──────── Records for this task ────────

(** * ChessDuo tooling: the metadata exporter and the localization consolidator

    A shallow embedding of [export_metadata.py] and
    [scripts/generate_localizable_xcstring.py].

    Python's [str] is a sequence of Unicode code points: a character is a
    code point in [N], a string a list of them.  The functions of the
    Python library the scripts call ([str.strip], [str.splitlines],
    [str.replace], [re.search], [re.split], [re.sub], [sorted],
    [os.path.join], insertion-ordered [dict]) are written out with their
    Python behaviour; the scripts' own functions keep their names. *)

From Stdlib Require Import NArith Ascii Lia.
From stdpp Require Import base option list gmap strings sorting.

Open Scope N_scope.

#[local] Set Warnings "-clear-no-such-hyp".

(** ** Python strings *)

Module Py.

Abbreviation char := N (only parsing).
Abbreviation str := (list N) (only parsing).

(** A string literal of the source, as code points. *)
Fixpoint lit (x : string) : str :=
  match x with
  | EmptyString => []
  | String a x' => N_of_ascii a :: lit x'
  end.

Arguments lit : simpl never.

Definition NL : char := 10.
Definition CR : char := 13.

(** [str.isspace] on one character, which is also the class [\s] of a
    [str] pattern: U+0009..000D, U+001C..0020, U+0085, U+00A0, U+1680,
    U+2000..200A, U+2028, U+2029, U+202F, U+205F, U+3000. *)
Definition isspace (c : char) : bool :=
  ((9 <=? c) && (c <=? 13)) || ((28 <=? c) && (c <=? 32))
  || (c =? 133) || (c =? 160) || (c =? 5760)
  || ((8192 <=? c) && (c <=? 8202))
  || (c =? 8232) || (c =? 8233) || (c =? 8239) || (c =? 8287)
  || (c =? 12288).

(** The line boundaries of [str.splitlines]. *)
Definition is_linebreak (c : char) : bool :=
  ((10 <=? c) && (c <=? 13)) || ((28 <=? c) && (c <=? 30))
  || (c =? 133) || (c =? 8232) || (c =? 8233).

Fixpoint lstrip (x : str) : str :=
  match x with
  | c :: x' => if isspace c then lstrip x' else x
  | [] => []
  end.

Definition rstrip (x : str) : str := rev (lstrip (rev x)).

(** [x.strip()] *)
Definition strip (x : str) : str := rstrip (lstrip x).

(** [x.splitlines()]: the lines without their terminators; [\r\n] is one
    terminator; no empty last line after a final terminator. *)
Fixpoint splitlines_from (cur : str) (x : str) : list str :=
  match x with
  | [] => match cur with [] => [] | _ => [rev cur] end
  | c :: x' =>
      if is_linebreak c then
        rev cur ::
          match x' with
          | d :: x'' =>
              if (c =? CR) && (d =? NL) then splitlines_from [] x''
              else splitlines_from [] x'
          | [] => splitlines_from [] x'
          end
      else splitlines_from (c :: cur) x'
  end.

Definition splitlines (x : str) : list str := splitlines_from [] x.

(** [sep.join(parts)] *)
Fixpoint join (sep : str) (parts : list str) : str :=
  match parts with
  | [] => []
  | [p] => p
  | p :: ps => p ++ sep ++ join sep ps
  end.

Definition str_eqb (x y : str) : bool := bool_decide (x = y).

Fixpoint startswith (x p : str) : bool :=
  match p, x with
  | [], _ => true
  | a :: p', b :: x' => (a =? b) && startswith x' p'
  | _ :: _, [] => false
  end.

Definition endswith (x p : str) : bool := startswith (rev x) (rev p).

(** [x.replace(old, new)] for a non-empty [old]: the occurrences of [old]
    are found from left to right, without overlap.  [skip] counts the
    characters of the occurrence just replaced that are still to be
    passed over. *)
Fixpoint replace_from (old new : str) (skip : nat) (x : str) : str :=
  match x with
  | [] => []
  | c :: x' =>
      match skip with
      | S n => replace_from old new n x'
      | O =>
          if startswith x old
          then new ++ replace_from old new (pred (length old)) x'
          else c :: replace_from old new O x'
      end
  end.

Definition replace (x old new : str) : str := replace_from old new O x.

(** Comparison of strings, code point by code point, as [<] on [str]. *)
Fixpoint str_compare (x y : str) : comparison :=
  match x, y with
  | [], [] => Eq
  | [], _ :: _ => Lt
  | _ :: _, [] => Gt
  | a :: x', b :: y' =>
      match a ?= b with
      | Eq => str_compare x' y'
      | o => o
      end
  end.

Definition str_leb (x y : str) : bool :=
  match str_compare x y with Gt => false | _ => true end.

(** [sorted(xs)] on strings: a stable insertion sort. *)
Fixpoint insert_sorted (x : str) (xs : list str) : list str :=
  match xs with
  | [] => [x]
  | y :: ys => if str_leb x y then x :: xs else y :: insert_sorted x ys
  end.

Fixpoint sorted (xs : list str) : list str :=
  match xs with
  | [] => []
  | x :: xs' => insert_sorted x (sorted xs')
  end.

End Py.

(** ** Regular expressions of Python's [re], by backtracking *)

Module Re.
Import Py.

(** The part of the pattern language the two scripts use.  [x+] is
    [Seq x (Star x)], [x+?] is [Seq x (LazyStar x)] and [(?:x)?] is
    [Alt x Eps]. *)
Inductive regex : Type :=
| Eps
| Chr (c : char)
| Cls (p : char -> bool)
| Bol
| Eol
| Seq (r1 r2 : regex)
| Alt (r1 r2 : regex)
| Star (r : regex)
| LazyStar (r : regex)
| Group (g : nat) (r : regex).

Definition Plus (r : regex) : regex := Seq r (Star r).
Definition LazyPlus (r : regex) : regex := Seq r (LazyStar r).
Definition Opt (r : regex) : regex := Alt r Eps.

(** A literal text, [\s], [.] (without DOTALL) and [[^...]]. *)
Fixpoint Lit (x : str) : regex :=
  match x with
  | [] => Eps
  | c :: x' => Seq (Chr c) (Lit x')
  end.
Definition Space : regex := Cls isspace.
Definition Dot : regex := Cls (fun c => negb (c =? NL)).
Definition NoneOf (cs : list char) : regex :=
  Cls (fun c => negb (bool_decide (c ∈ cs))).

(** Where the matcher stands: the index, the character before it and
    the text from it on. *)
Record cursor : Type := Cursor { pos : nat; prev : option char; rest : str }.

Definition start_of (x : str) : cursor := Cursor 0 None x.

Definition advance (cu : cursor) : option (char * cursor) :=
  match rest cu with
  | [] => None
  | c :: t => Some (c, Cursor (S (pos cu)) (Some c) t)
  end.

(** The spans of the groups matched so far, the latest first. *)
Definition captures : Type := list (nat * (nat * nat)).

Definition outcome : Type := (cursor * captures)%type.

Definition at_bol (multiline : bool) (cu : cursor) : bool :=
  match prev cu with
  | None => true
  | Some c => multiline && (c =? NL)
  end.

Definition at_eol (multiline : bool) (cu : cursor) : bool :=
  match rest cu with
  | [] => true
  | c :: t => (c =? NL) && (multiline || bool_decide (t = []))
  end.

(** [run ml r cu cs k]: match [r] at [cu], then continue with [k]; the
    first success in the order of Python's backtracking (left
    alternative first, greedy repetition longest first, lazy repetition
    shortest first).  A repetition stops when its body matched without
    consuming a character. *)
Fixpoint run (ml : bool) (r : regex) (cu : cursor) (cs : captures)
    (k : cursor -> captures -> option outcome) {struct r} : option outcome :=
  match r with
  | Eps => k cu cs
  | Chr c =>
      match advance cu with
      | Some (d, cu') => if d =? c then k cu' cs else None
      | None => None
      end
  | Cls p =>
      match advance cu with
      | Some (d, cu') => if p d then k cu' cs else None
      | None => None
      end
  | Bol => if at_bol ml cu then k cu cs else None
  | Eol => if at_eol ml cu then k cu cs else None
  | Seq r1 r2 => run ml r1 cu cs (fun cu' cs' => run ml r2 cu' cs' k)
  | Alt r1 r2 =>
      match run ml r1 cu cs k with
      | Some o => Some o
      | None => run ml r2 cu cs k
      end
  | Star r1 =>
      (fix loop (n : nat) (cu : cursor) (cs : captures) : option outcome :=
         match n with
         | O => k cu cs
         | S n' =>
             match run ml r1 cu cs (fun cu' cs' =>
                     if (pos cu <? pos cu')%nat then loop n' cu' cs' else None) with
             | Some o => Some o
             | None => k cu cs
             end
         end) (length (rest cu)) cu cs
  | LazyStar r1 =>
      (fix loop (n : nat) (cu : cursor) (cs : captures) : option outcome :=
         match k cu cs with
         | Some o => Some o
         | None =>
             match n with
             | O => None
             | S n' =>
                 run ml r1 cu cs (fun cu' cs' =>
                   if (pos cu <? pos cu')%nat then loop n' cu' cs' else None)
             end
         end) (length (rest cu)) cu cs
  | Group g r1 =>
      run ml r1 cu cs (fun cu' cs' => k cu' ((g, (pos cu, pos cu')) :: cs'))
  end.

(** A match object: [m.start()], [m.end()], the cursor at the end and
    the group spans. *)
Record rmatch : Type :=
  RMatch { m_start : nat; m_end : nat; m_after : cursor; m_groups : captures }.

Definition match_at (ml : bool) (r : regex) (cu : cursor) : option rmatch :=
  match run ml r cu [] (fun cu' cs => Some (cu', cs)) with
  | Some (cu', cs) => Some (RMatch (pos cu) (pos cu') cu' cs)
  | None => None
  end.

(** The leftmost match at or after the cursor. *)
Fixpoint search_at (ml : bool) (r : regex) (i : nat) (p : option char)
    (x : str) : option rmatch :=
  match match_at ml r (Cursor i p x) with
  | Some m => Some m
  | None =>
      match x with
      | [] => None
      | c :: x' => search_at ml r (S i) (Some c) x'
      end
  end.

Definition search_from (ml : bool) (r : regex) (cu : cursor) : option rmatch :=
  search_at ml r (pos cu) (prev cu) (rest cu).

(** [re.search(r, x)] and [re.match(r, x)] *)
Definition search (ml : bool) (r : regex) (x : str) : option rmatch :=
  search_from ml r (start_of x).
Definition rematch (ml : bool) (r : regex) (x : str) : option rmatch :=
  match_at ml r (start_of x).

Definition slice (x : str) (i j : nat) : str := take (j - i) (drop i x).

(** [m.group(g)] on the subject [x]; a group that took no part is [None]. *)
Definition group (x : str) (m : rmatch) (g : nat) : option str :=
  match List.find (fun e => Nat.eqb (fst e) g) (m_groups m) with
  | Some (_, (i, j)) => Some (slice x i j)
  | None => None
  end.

────────

▶ Task brief
Select every line of the material above holding the word "parsing" and copy it.

▶ Solution for this exercise
Abbreviation char := N (only parsing).
Abbreviation str := (list N) (only parsing).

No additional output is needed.